● Assigned task:
Go to the line in the entries below that holds "Definition ascii_alphanumeric (b" and repeat exactly from there through the line that holds "to_lowercase_ascii s : Forall", inclusive.

Start of Records supplied

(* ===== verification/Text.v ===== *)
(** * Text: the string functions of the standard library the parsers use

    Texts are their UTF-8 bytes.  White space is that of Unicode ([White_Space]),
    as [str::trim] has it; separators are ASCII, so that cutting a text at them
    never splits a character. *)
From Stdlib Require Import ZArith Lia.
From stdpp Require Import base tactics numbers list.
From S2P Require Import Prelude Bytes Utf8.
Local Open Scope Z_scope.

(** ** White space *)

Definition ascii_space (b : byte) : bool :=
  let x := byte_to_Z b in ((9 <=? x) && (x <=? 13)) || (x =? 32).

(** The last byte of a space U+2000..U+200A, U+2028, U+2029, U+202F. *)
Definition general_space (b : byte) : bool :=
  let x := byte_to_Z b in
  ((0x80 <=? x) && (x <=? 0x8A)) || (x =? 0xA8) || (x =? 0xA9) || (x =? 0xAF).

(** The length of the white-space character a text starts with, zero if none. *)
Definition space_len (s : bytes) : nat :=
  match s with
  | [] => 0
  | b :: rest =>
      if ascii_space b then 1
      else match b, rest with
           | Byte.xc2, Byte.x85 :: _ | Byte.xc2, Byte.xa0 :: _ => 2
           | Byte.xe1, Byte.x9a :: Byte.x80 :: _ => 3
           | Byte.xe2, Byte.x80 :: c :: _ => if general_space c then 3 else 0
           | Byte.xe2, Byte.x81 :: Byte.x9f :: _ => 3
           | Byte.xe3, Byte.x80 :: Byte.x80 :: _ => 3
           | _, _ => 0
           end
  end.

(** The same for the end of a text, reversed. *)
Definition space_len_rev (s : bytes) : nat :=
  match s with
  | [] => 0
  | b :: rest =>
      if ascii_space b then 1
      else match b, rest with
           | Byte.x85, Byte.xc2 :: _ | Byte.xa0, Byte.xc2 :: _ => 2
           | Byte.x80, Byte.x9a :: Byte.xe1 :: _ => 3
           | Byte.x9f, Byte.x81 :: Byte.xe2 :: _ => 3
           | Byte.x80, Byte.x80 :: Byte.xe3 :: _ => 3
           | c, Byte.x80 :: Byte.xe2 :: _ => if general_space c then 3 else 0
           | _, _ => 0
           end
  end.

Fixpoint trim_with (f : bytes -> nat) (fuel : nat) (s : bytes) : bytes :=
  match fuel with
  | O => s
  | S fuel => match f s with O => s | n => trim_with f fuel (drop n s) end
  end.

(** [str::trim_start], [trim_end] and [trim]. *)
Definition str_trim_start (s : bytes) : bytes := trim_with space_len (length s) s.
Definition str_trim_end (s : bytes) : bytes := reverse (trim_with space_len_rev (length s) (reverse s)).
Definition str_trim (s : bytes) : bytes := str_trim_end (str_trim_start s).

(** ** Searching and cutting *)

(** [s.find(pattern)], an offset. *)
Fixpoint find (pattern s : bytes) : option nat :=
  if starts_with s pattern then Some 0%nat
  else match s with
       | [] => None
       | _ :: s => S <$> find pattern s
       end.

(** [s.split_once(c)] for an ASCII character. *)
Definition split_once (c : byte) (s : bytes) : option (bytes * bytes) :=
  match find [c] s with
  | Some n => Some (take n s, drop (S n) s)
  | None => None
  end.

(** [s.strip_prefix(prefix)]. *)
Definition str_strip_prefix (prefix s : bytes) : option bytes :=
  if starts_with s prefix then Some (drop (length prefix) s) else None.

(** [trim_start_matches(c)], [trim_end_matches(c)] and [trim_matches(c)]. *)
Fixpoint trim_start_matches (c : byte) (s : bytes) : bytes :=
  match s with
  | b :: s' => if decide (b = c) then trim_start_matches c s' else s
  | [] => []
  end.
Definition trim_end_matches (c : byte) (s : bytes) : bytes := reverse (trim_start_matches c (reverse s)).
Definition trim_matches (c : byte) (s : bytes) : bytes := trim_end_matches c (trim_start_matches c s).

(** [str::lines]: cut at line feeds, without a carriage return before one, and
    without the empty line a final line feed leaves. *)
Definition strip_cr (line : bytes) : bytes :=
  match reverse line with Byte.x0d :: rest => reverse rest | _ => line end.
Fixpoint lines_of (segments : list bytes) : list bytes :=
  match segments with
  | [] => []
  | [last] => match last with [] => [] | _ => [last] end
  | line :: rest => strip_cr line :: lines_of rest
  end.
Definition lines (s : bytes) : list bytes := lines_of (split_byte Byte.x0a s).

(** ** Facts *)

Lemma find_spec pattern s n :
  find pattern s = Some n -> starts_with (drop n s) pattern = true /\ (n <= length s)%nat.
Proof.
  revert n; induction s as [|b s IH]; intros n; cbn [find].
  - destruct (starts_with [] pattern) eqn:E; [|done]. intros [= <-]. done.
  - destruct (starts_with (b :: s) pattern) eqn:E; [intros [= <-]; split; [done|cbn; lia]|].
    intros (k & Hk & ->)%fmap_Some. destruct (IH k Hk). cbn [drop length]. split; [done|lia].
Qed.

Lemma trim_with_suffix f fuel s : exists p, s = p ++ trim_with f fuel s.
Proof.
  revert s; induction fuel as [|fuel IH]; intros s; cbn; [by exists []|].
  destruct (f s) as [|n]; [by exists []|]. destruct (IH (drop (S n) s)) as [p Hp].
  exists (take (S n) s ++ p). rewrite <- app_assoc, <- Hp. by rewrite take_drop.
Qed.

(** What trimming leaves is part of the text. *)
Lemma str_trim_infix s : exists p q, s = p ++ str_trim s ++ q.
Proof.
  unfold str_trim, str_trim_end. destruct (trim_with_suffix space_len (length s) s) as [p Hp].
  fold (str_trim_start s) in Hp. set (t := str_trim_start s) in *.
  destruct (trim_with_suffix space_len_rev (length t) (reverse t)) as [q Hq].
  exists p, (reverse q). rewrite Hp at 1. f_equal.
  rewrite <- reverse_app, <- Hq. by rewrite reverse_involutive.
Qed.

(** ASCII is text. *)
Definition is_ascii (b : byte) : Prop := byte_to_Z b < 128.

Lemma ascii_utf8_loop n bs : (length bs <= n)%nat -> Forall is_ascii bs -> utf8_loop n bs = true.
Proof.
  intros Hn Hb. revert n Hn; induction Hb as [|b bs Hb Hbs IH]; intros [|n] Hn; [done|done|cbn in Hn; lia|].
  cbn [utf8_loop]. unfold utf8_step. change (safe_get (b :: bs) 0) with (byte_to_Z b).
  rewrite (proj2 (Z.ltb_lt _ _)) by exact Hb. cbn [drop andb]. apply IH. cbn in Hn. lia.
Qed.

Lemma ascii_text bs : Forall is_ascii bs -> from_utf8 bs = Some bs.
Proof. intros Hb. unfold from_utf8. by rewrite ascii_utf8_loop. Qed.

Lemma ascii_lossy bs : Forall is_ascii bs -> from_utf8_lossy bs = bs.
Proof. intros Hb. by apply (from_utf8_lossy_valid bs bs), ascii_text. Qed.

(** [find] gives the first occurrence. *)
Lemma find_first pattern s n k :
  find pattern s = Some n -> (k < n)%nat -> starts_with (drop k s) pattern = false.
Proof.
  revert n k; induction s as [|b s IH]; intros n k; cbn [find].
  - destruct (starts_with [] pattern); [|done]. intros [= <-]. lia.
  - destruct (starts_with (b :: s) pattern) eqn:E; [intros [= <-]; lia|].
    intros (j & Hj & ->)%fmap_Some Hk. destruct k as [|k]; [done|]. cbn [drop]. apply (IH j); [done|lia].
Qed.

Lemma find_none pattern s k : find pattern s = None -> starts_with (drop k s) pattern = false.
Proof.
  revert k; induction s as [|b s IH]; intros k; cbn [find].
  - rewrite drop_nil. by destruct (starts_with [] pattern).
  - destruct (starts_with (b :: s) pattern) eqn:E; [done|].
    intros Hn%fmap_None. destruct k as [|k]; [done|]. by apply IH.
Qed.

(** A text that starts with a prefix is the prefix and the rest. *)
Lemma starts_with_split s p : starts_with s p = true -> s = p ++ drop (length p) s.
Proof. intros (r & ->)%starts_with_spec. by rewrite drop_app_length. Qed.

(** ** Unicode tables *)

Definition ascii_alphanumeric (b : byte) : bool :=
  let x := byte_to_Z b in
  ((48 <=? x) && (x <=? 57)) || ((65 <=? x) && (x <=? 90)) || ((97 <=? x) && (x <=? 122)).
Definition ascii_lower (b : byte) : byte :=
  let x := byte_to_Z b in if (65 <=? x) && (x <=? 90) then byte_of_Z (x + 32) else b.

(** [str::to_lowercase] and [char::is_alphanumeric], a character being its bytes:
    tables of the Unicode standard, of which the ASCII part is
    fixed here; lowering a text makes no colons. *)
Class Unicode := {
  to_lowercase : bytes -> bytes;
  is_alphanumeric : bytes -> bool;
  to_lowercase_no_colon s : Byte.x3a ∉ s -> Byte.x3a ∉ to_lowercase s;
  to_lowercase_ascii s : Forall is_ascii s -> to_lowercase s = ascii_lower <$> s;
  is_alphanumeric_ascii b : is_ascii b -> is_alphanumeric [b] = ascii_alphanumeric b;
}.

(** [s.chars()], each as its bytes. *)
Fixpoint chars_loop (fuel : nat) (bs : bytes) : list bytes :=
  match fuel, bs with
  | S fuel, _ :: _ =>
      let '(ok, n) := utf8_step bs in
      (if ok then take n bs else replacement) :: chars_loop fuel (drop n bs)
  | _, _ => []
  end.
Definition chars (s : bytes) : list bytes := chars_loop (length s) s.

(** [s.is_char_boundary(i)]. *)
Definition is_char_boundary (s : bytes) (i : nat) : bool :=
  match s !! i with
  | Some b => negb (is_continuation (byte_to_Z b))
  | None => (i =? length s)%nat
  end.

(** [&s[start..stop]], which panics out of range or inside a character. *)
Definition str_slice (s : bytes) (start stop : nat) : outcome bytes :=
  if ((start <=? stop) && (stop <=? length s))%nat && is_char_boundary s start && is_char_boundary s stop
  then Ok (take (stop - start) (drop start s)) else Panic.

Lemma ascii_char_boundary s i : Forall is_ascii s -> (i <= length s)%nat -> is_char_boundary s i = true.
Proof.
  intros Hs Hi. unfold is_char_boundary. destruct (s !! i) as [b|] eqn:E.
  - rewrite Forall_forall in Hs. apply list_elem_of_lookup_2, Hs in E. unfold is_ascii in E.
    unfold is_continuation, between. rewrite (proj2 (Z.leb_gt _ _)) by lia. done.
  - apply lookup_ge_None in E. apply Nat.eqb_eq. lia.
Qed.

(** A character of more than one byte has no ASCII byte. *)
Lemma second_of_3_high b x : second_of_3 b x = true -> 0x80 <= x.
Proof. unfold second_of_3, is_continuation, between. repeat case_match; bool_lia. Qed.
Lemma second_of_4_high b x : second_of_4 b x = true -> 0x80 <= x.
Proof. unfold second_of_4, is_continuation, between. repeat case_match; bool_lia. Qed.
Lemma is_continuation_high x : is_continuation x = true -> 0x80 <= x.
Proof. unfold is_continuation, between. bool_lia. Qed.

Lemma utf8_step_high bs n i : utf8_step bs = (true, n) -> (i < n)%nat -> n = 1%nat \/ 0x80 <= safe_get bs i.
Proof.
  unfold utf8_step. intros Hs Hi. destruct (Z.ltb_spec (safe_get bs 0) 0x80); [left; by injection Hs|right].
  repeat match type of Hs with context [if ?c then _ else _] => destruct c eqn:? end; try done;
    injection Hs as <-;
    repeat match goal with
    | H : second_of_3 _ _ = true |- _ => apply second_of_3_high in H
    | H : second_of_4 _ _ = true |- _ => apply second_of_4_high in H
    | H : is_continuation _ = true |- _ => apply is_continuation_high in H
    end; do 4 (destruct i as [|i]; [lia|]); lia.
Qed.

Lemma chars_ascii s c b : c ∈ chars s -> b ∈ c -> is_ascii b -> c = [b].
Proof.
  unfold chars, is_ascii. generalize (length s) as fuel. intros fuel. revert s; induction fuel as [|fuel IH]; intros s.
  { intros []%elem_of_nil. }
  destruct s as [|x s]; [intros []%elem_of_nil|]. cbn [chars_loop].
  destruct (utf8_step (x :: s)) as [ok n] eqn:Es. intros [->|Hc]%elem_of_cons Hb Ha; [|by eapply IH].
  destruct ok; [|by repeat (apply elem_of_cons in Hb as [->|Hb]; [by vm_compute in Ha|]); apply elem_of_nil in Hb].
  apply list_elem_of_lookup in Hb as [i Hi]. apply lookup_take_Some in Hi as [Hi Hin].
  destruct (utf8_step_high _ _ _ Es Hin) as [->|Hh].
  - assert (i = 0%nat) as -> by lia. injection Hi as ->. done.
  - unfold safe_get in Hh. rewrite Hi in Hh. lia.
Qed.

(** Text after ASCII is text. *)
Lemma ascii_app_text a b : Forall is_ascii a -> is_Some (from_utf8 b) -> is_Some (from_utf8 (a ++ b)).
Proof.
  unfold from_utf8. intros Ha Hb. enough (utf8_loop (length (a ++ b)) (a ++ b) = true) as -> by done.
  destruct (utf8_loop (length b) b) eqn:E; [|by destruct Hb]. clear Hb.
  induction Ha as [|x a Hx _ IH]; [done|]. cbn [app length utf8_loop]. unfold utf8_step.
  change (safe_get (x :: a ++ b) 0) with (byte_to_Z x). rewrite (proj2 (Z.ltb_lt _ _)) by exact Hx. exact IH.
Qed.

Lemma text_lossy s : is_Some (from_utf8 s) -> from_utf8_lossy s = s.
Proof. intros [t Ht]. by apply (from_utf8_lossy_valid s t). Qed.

End of Records supplied
Start of Records supplied

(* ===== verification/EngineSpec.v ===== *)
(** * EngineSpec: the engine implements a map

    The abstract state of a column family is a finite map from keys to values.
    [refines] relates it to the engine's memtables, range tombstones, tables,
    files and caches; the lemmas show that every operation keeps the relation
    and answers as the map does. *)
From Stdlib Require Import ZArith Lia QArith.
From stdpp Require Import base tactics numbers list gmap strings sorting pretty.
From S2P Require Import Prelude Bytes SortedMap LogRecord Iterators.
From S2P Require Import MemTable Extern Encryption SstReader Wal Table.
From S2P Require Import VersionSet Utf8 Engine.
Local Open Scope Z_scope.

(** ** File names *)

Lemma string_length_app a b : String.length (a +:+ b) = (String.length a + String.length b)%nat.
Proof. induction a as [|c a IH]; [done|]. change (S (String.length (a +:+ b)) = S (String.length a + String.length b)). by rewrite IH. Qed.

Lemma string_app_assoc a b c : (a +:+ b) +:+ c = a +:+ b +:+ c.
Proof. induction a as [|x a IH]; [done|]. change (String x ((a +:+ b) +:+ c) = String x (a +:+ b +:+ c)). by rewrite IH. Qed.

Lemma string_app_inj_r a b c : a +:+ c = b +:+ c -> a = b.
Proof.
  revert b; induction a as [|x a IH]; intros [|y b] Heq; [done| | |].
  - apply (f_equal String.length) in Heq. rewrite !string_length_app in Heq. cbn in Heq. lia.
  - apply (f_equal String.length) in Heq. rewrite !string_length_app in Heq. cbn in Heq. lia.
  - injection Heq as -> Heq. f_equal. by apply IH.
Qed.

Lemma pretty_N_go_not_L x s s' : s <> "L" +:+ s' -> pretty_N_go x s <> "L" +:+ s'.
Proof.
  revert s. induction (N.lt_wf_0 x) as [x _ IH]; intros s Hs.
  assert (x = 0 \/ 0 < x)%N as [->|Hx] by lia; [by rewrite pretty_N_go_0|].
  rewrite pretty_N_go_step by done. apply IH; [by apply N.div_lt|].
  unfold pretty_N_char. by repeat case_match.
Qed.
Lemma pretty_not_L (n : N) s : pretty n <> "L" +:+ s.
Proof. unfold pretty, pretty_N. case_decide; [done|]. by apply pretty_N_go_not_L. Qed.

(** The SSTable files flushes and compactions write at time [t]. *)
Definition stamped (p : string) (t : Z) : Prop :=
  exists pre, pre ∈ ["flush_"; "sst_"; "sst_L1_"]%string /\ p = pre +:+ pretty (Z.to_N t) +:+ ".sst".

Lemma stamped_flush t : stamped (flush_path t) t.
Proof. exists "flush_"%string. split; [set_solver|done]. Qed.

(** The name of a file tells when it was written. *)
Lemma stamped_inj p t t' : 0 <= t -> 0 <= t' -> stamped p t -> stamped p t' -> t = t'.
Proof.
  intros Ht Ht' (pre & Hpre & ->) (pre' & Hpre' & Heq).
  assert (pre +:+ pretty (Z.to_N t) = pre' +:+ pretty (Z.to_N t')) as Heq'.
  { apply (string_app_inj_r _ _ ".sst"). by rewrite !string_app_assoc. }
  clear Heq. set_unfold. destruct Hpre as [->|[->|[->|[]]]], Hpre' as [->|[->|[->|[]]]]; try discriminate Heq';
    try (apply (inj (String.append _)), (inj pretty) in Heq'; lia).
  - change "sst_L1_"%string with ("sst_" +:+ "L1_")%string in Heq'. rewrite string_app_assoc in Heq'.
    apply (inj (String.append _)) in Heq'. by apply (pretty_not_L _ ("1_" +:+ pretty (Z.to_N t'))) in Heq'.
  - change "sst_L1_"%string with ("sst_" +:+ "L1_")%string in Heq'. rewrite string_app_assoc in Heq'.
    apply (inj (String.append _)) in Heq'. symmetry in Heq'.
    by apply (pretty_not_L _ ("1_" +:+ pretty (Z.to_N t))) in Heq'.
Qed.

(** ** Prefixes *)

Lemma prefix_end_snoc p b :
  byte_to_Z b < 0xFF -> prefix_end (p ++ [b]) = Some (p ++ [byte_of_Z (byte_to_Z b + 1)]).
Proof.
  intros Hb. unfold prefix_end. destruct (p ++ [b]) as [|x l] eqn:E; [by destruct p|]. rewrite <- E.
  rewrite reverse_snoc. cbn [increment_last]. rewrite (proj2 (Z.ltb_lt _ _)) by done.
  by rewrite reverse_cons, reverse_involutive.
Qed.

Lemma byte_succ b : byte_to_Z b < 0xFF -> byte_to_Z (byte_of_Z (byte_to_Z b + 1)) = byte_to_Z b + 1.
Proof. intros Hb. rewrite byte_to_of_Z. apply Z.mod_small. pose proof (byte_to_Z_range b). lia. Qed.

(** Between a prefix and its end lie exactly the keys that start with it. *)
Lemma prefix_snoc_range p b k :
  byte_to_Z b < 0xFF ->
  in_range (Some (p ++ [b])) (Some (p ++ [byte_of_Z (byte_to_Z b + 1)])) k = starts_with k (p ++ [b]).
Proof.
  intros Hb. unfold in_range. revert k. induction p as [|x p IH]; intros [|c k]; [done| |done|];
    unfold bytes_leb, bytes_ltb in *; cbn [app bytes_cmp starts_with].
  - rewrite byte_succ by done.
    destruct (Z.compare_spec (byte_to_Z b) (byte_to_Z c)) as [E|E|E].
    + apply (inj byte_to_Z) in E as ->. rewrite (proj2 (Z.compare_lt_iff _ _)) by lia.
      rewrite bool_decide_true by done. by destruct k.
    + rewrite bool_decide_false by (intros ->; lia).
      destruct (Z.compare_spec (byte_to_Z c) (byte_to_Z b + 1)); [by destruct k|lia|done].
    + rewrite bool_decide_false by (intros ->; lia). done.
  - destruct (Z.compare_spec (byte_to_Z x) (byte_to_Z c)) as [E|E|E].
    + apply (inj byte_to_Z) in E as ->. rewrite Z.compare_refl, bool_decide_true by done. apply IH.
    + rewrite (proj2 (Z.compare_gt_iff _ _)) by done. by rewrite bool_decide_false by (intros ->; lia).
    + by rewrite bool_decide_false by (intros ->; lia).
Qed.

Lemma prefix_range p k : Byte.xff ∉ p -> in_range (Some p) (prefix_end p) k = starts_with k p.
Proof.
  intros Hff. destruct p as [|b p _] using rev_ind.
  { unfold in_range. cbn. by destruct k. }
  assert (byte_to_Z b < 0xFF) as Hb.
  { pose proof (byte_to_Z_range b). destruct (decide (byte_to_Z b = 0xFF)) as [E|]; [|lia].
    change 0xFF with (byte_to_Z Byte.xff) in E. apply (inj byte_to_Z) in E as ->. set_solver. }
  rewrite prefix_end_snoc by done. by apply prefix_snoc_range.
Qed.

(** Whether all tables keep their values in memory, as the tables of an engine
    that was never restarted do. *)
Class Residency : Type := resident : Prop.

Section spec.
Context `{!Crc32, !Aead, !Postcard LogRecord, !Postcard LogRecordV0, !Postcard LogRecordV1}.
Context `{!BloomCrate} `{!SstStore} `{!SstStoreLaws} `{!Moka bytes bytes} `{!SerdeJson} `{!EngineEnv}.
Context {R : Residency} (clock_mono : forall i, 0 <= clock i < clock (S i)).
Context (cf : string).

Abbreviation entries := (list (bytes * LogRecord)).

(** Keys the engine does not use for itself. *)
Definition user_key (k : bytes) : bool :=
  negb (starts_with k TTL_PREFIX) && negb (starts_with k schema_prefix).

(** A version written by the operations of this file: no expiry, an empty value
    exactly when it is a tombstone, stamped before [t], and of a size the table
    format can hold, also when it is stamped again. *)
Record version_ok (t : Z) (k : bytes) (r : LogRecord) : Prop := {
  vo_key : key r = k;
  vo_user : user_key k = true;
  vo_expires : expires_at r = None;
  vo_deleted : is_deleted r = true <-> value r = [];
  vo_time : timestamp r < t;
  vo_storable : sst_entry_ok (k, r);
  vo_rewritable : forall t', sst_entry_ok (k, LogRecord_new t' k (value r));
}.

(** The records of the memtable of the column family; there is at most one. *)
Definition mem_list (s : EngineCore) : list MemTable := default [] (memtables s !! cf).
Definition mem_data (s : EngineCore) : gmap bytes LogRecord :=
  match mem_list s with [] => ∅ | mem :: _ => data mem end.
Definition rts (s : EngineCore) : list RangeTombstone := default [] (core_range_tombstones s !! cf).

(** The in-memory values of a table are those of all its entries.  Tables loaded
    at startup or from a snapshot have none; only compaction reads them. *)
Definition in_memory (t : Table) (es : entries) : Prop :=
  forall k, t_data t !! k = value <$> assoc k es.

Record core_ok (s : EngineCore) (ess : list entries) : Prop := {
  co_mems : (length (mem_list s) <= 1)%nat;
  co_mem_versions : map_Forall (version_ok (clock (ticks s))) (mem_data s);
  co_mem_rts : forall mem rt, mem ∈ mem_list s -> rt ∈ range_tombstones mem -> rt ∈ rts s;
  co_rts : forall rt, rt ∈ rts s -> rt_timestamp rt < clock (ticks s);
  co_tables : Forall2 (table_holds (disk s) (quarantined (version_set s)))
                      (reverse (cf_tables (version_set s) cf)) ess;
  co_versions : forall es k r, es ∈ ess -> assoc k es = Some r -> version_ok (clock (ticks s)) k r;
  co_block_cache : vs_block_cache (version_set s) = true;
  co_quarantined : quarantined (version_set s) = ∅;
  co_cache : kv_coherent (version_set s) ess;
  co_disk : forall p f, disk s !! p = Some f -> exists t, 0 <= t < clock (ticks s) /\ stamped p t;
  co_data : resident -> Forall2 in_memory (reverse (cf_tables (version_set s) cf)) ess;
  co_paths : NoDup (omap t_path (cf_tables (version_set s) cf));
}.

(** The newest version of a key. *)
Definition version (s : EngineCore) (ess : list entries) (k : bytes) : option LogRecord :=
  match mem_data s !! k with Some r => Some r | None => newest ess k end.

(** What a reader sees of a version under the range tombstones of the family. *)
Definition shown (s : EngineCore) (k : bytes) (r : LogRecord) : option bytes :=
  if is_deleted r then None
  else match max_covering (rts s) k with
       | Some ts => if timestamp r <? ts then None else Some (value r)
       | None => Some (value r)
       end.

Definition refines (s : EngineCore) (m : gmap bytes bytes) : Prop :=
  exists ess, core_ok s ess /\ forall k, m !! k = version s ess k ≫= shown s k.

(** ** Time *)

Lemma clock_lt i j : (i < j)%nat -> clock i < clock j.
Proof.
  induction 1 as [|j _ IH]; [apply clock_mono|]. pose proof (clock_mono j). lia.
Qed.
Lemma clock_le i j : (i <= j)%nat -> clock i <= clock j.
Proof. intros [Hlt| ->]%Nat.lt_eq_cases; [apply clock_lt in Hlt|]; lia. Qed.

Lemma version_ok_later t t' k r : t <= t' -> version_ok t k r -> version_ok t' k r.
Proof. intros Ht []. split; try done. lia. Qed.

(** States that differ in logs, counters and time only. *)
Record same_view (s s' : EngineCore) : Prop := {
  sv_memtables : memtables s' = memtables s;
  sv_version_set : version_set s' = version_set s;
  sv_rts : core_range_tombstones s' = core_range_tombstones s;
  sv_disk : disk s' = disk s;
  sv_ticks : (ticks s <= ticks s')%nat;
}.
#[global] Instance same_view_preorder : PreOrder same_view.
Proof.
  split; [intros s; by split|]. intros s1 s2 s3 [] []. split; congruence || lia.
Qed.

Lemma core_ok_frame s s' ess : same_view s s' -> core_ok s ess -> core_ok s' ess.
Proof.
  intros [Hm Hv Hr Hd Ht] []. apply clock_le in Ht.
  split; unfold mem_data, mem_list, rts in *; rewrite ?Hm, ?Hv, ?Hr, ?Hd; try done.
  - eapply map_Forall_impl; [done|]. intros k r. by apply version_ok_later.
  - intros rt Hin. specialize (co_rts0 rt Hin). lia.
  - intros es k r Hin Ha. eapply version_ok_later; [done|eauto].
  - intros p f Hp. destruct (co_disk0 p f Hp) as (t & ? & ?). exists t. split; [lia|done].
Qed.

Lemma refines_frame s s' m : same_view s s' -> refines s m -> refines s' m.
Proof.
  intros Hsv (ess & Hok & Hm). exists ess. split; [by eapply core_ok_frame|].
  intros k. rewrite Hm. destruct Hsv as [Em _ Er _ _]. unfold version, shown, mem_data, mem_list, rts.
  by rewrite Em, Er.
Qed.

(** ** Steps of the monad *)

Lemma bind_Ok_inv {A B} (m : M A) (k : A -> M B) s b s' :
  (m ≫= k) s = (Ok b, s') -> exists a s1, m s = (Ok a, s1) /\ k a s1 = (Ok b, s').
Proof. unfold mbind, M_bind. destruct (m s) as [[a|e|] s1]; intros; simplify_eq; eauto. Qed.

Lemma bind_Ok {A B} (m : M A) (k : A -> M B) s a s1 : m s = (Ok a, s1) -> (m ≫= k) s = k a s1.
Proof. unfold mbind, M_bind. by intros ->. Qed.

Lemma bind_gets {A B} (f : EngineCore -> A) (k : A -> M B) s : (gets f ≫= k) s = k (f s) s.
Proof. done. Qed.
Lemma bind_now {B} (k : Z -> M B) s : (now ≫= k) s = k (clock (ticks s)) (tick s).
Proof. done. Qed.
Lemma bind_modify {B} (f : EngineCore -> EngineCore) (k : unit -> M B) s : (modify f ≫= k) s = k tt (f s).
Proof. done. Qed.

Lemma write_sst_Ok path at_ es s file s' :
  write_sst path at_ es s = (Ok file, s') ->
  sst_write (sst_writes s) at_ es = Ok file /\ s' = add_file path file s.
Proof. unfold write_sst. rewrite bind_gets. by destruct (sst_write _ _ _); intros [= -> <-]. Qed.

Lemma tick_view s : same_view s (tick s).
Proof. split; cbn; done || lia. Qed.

End of Records supplied

● Response to the task:
Definition ascii_alphanumeric (b : byte) : bool :=
  let x := byte_to_Z b in
  ((48 <=? x) && (x <=? 57)) || ((65 <=? x) && (x <=? 90)) || ((97 <=? x) && (x <=? 122)).
Definition ascii_lower (b : byte) : byte :=
  let x := byte_to_Z b in if (65 <=? x) && (x <=? 90) then byte_of_Z (x + 32) else b.

(** [str::to_lowercase] and [char::is_alphanumeric], a character being its bytes:
    tables of the Unicode standard, of which the ASCII part is
    fixed here; lowering a text makes no colons. *)
Class Unicode := {
  to_lowercase : bytes -> bytes;
  is_alphanumeric : bytes -> bool;
  to_lowercase_no_colon s : Byte.x3a ∉ s -> Byte.x3a ∉ to_lowercase s;
  to_lowercase_ascii s : Forall is_ascii s -> to_lowercase s = ascii_lower <$> s;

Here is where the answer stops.